In this study, PCR analysis revealed an important GD between two population/species pairs by discriminating the two river pufferfish based on geographic differences in population, species, and genetic structure. The hierarchical polar dendrogram defined two main clusters, 1 (NATURAL 01– NATURAL 11) and 2 (CULTURED 12–CULTURED 22) from two geographic river pufferfish populations, as shown in Fig. 2. The shortest GD exhibiting significant molecular difference was between cultured individuals # 12 and 15 (GD=0.053). Ultimately, individual # 02 in the natural river pufferfish population was most distantly related to cultured individual # 22 (GD=0.827). These results indicate that the cultured river pufferfish population is genetically different from the natural river pufferfish population. A neighbor-joining tree of the GDs between three mud crab species analyzed by PCR indicated the relationships between the species (Klinbunga et al., 2000b). Large genetic differences have been reported between geographically detached populations within and between species. Phylogenetic relationships among 5 Haliotis species and one hybrid species were determined using the distance coefficient and a phylogenetic tree based on PCR data (Kim et al., 2000). Accordingly, two clusters were identified: cluster I comprising H. discus hannai, H. discus, H. gigantea, and H. sieboldii, and the hybrid, which was consecutively re-divided into two sub-clusters. The authors reported that PCR analysis was the predominant method for determining the phylogenetic relationship between 6 Haliotis species. In other invertebrates, a cluster analysis of the pairwise species matrix generated from genetic data revealed possible clustering of geographically close populations of blacklip abalone (Huang et al., 2000).

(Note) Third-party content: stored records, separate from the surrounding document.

(* ===== verification/Dispatch.v ===== *)
(** The dispatcher of activities ([TaskSpec::ActivityDispatcher] of
    [runtime/supervisor.rs]): what it asks [claim_batch] for from a snapshot of
    the running executions, and that the executions of a process stay within
    its local limits. *)
From stdpp Require Import base gmap list strings relations.
From Stdlib Require Import ZArith Lia.
From S2P Require Import Prelude.
From S2P Require Import Errors.
From S2P Require Import Rows.
From S2P Require Import Database.
From S2P Require Import TxLogic.
From S2P Require Import Lifecycle.
From S2P Require Import Evolution.
From S2P Require Import Transitions.
From S2P Require Import Registry.
From S2P Require Import Worker.
From S2P Require Import WorkerSteps.
From S2P Require Import Supervisor.
From S2P Require Import Reads.
From S2P Require Import Calendar.
From S2P Require Import ExampleCalendar.
From S2P Require Import Protocol.
From S2P Require Import Scenario.
From S2P Require Import Safety.
From S2P Require Import Topics.

(** * A sweep *)

Section sweep.
Variables (topics : TopicRegistry) (config : RuntimeConfig) (overrides : gmap string Z).

Definition configured (topic : TopicDefinition) : nat :=
  local_topic_limit (td_key topic) (td_max_concurrency topic)
    (rc_max_workers_per_topic config) overrides.

Definition dispatch_capacity : nat := sum_list (configured <$> topic_definitions topics).

(** [capacity.saturating_sub(snapshot.total)]. *)
Definition dispatch_available (snapshot : ActivityExecutionSnapshot) : nat :=
  usize_saturating_sub dispatch_capacity (sn_total snapshot).

Definition local_topic_capacity (snapshot : ActivityExecutionSnapshot) : gmap string nat :=
  list_to_map ((λ topic, (td_key topic,
      usize_saturating_sub (configured topic)
        (default 0%nat (sn_active_by_topic snapshot !! td_key topic))))
    <$> topic_definitions topics).

(** The spawns of the claims; the [JoinSet] gives the executions their ids. *)
Fixpoint spawn_claims (c : Collector) (generation : Z) (claims : list (TaskId * ActivityClaim))
    : Collector :=
  match claims with
  | [] => c
  | (task_id, claim) :: rest =>
      spawn_claims (spawn_execution c task_id (ac_topic (acl_row claim)) generation)
        generation rest
  end.
End sweep.

(** A registry holds each topic under its key. *)
Definition topics_keyed (topics : TopicRegistry) : Prop :=
  ∀ key topic, topics !! key = Some topic → td_key topic = key.

Lemma register_topic_keyed topics key max_concurrency topics' :
  topics_keyed topics → register_topic topics key max_concurrency = Ok topics' →
  topics_keyed topics'.
Proof.
  unfold register_topic. intros Hk. repeat case_match; intros; simplify_eq; try done.
  intros key' topic'. rewrite lookup_insert_Some. naive_solver.
Qed.

Lemma topic_definitions_NoDup topics :
  topics_keyed topics → NoDup (td_key <$> topic_definitions topics).
Proof.
  intros Hk. unfold topic_definitions. rewrite sort_by_perm, <- list_fmap_compose.
  assert (td_key ∘ snd <$> map_to_list topics = fst <$> map_to_list topics) as ->.
  { apply list_fmap_ext. intros i [key topic] Hi. apply Hk.
    apply elem_of_map_to_list. by eapply list_elem_of_lookup_2. }
  apply NoDup_fst_map_to_list.
Qed.

Lemma elem_of_topic_definitions topics topic :
  topics_keyed topics →
  topic ∈ topic_definitions topics ↔ topics !! td_key topic = Some topic.
Proof.
  intros Hk. unfold topic_definitions. rewrite elem_of_sort_by, list_elem_of_fmap. split.
  - intros ([key t] & -> & Ht%elem_of_map_to_list). cbn. by rewrite (Hk _ _ Ht).
  - intros Ht. exists (td_key topic, topic). by rewrite elem_of_map_to_list.
Qed.

Lemma lookup_local_capacity topics config overrides snapshot topic :
  topics_keyed topics → topic ∈ topic_definitions topics →
  local_topic_capacity topics config overrides snapshot !! td_key topic
  = Some (usize_saturating_sub (configured config overrides topic)
            (default 0%nat (sn_active_by_topic snapshot !! td_key topic))).
Proof.
  intros Hk Ht. apply elem_of_list_to_map.
  - rewrite <- list_fmap_compose. by apply topic_definitions_NoDup.
  - apply list_elem_of_fmap. by exists topic.
Qed.

Lemma local_capacity_registered topics config overrides snapshot key n :
  local_topic_capacity topics config overrides snapshot !! key = Some n →
  key ∈ td_key <$> topic_definitions topics.
Proof.
  intros Hn%elem_of_list_to_map_2. apply list_elem_of_fmap in Hn as (topic & [= -> _] & Ht).
  by apply list_elem_of_fmap_2.
Qed.

(** * The local share of a batch *)

Section batch.
Context `{Codec}.

Lemma claims_of_all topic claims :
  (∀ c, c ∈ claims → ac_topic (acl_row c) = topic) → claims_of topic claims = length claims.
Proof.
  unfold claims_of. induction claims as [|c cs IH]; intros Hall; [done|].
  rewrite filter_cons, decide_True by (apply Hall; by left). simpl. f_equal.
  apply IH. intros c' ?. apply Hall. by right.
Qed.

(** A batch has at most [limit] claims, and of each topic at most the local
    capacity. *)
Lemma wp_claim_topics_local now e d activities locked capacity limit started worker claims :
  ids_ok (db_activity d) → NoDup locked.*1 →
  (∀ topic, topic ∈ locked.*1 → claims_of topic claims = 0%nat) → (length claims ≤ limit)%nat →
  wp any_error (claim_topics activities locked capacity limit now started worker claims) e d
    (λ claims' _, (length claims' ≤ limit)%nat ∧ ∀ topic,
       (claims_of topic claims' ≤ claims_of topic claims
        + (if decide (topic ∈ locked.*1) then default 0 (capacity !! topic) else 0))%nat).
Proof.
  revert d claims. induction locked as [|[topic persisted] rest IH];
    intros d claims Hids Hnd Hnew Hlen; simpl.
  { apply wp_ret. split; [done|]. intros. lia. }
  cbn in Hnd. apply NoDup_cons in Hnd as [Hfresh Hnd].
  apply wp_bind. eapply wp_mono; [apply wp_reconcile_expired|]. intros unsettled d1 [Hs1 _].
  pose proof (slots_grow_ids _ _ _ _ Hs1 Hids) as Hids1.
  apply wp_bind, wp_in_flight. intros n Hn.
  assert (∀ t, t ∈ rest.*1 → claims_of t claims = 0%nat) as Hrest
    by (intros t Ht; apply Hnew; by right).
  destruct (_ =? 0)%nat eqn:Ewanted.
  { eapply wp_mono; [by apply IH|]. intros claims' d2 [Hl Hc]. split; [done|].
    intros t. specialize (Hc t). repeat case_decide; set_solver by lia. }
  destruct (definition_keys (areg_definitions activities)) as [|key keys].
  { apply wp_ret. split; [done|]. intros. lia. }
  apply wp_bind. eapply wp_mono; [by apply wp_select_candidates|]. intros candidates ? [-> Htopic].
  apply wp_bind. eapply wp_mono; [by apply wp_claim_candidates|].
  intros claims' d2 (new & -> & Hs2 & Hof & Hmax).
  rewrite claims_of_app, (Hnew topic), (claims_of_all _ _ Hof) in Hmax by (by left).
  set (wanted := wanted_of _ _ _ _ _) in *.
  assert (wanted ≤ default 0 (capacity !! topic) ∧ wanted ≤ limit - length claims)%nat
    as [Hcap Hlim] by (unfold wanted, wanted_of, usize_saturating_sub; lia).
  assert (∀ t, t ≠ topic → claims_of t new = 0%nat) as Hothers
    by (intros t Hne; apply (claims_of_other topic); [congruence|done]).
  eapply wp_mono; [apply IH; [by eapply slots_grow_ids|done| |]|].
  - intros t Ht. rewrite claims_of_app, (Hrest t Ht), Hothers; [done|]. by intros ->.
  - rewrite length_app. lia.
  - intros claims' d3 [Hl Hc]. split; [done|]. intros t. specialize (Hc t).
    rewrite claims_of_app in Hc. destruct (decide (t = topic)) as [->|Hne].
    + rewrite (claims_of_all _ _ Hof), decide_False in Hc by done.
      rewrite decide_True by (by left). lia.
    + rewrite (Hothers t Hne) in Hc.
      repeat case_decide; set_solver by lia.
Qed.

Lemma locked_NoDup {V} (locked : string → bool) (limit : V → Z) (m : gmap string V) keys :
  NoDup keys →
  NoDup (omap (λ key, if locked key then None else (λ r, (key, limit r)) <$> m !! key) keys).*1.
Proof.
  induction 1 as [|key keys Hkey Hnd IH]; [constructor|]. csimpl.
  destruct (locked key); [done|]. destruct (m !! key) as [r|]; [|done]. csimpl.
  apply NoDup_cons. split; [|done]. intros ([k l] & -> & Hin)%list_elem_of_fmap. cbn in Hkey.
  apply list_elem_of_omap in Hin as (k' & Hk' & Hin). destruct (locked k'); [done|].
  by apply fmap_Some in Hin as (? & _ & [= -> _]).
Qed.

Lemma wp_claim_batch_local e d activities topics worker limit capacity started :
  ids_ok (db_activity d) → topics_keyed topics →
  wp any_error (claim_batch activities topics worker limit capacity started) e d
    (λ claims _, (length claims ≤ limit)%nat
       ∧ ∀ topic, (claims_of topic claims ≤ default 0 (capacity !! topic))%nat).
Proof.
  intros Hids Hk. unfold claim_batch, lock_topics.
  assert ((length (@nil ActivityClaim) ≤ limit)%nat ∧ ∀ topic,
    (claims_of topic [] ≤ default 0 (capacity !! topic))%nat) as Hnone by (cbn; split; [|intros]; lia).
  run_step; [by run_step|]. do 6 run_step. run_step; [by run_step|]. run_step. run_step.
  eapply wp_mono; [apply wp_claim_topics_local; [done| |done|cbn; lia]|].
  - by apply locked_NoDup, topic_definitions_NoDup.
  - intros claims d' [Hl Hc]. split; [done|]. intros topic. specialize (Hc topic).
    cbn in Hc. case_decide; lia.
Qed.
End batch.

(** * Spawning *)

Lemma spawn_claims_ok c generation claims :
  collector_ok c → NoDup claims.*1 → (∀ id, id ∈ claims.*1 → id ∉ co_executions c) →
  let c' := spawn_claims c generation claims in
  collector_ok c'
  ∧ sn_total (co_snapshot c') = (sn_total (co_snapshot c) + length claims)%nat
  ∧ ∀ topic, running_of (λ t, et_topic t = topic) (co_tasks_by_id c')
      = (running_of (λ t, et_topic t = topic) (co_tasks_by_id c) + claims_of topic claims.*2)%nat.
Proof.
  revert c. induction claims as [|[id claim] claims IH]; intros c Hok Hnd Hfresh; csimpl.
  { split_and!; [done|lia|]. intros topic. cbn. lia. }
  csimpl in *. apply NoDup_cons in Hnd as [Hid Hnd].
  assert (id ∉ co_executions c) as Hidc by (apply Hfresh; by left).
  destruct (IH (spawn_execution c id (ac_topic (acl_row claim)) generation))
    as (Hok' & Htotal & Hcount).
  - by apply spawn_execution_ok.
  - done.
  - intros id' Hid'. cbn. assert (id' ∉ co_executions c) by (apply Hfresh; by right). set_solver.
  - split_and!; [done|rewrite Htotal; cbn; lia|]. intros topic. rewrite Hcount. cbn [co_tasks_by_id spawn_execution bump_changes].
    rewrite running_of_insert.
    + unfold claims_of. rewrite filter_cons. cbn [et_topic]. case_decide; cbn [length]; lia.
    + apply not_elem_of_dom. by rewrite (cok_executions _ Hok).
Qed.

(** * The local limits *)

(** The executions of a topic that run in this process. *)
Definition local_running (topic : string) (c : Collector) : nat :=
  running_of (λ t, et_topic t = topic) (co_tasks_by_id c).

(** C26: a process runs no more activities of a topic than its local limit,
    the smaller of the topic's concurrency and the configured number of
    workers, nor more in all than the sum of these limits. A sweep of the
    dispatcher keeps this: it takes a snapshot of the execution manager,
    claims a batch for the room that is left, and spawns the claims while
    executions that were running may have completed. *)
Theorem dispatch_respects_local_limits `{Codec} activities topics config overrides worker started
    (e : Env) (d d' : Db) (c0 c : Collector) generation (claims : list (TaskId * ActivityClaim)) :
  topics_keyed topics → db_ok d → collector_reachable c0 → collector_reachable c →
  (∀ topic, (local_running topic c ≤ local_running topic c0)%nat) →
  (sn_total (co_snapshot c) ≤ sn_total (co_snapshot c0) ≤ dispatch_capacity topics config overrides)%nat →
  (∀ topic, topic ∈ topic_definitions topics →
     (local_running (td_key topic) c0 ≤ configured config overrides topic)%nat) →
  transaction e (claim_batch activities topics worker
    (dispatch_available topics config overrides (co_snapshot c0))
    (local_topic_capacity topics config overrides (co_snapshot c0)) started) d
  = (Ok claims.*2, d') →
  NoDup claims.*1 → (∀ id, id ∈ claims.*1 → id ∉ co_executions c) →
  let c' := spawn_claims c generation claims in
  (∀ topic, topic ∈ topic_definitions topics →
     (local_running (td_key topic) c' ≤ configured config overrides topic)%nat)
  ∧ (size (co_executions c') ≤ dispatch_capacity topics config overrides)%nat.
Proof.
  intros Hk Hids%db_ok_ids Hr0%collector_reachable_ok Hr%collector_reachable_ok
    Hless Htotal Hlimits Ht Hnd Hfresh.
  pose proof (wp_committed _ _ _ _ _ _ _
    (wp_claim_batch_local _ _ _ _ _ _ _ _ Hids Hk) Ht) as [Hlen Hclaims].
  destruct (spawn_claims_ok c generation claims Hr Hnd Hfresh) as (Hok & Hsize & Hcount).
  split.
  - intros topic Htopic. unfold local_running in *. rewrite Hcount.
    specialize (Hclaims (td_key topic)). rewrite lookup_local_capacity in Hclaims by done.
    cbn in Hclaims. rewrite (cok_topic _ Hr0) in Hclaims. unfold usize_saturating_sub in Hclaims.
    specialize (Hless (td_key topic)). specialize (Hlimits topic Htopic). lia.
  - rewrite <- (cok_executions _ Hok), size_dom, <- (cok_total _ Hok), Hsize.
    rewrite length_fmap in Hlen. unfold dispatch_available, usize_saturating_sub in Hlen. lia.
Qed.

(** * The theorem on the scenario *)

Definition sweep_claims : list (TaskId * ActivityClaim) := [(1%Z, charge_claim)].

Definition swept : Db :=
  run 5000 "e" (claim_batch activities topics "worker-2"
    (dispatch_available topics default_runtime_config ∅ (co_snapshot collector_new))
    (local_topic_capacity topics default_runtime_config ∅ (co_snapshot collector_new)) 0%Z)
    charging.

Lemma dispatch_respects_local_limits_witness :
  let c' := spawn_claims collector_new 1 sweep_claims in
  (∀ topic, topic ∈ topic_definitions topics →
     (local_running (td_key topic) c' ≤ configured default_runtime_config ∅ topic)%nat)
  ∧ (size (co_executions c') ≤ dispatch_capacity topics default_runtime_config ∅)%nat.
Proof.
  apply (dispatch_respects_local_limits activities topics default_runtime_config ∅ "worker-2" 0%Z
    (env_at 5000 "e") charging swept collector_new collector_new 1 sweep_claims).
  - apply (register_topic_keyed ∅ "payments" 1); [done|]. vm_compute. reflexivity.
  - apply reachable_ok, charging_reachable.
  - constructor.
  - constructor.
  - intros topic. reflexivity.
  - vm_compute. split; lia.
  - intros topic _. cbn. apply Nat.le_0_l.
  - vm_compute. reflexivity.
  - repeat constructor. set_solver.
  - set_solver.
Defined.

The foregoing findings indicate the potential of PCR analysis to detect diagnostic markers for the identification of two river pufferfish populations. The findings validate the method as a suitable tool for DNA evaluations, both within and between individuals, populations, and species. The classification of river pufferfish species is based on morphological variations in the tail type, body color, body size, body type, and mouth size. Differences in such traits reflect their separate origin or genetic identity (Chenyambuga et al., 2004). The population relationships indicated by PCR analysis should be consistent with previously acquired data based on morphological analysis (Nebauer et al., 2000).
In general, using several oligonucleotide primers, this PCR technique enables the determination of detailed markers specific to geographic populations, besides genetic diversity and polymorphism in individuals (Partis & Wells, 1996; Adams, 2000; Bartish et al., 2000; Kim et al., 2000; McCormack et al., 2000; Nozaki et al., 2000; Yoon & Park, 2002; Kim et al., 2004; Park et al., 2005; Yoon & Kim, 2010; Hur et al., 2012; Yoon et al., 2012; Song & Yoon, 2013; Yoon, 2019). Data highlighting the GD of the river pufferfish can be used to determine the increase in individual population as well as the conservation efforts in the inshore and river areas of the Korean peninsula. Nonetheless, additional studies involving larger number of individuals, primers, populations, species, and genera are required to definitively construct the loci for specific taxa and the subsequent interspecific gene flow in the genus Takifugu. Advanced studies including a large number of individual samples and primers are needed to acquire comprehensive data related to the genetic structure of the two river pufferfish populations.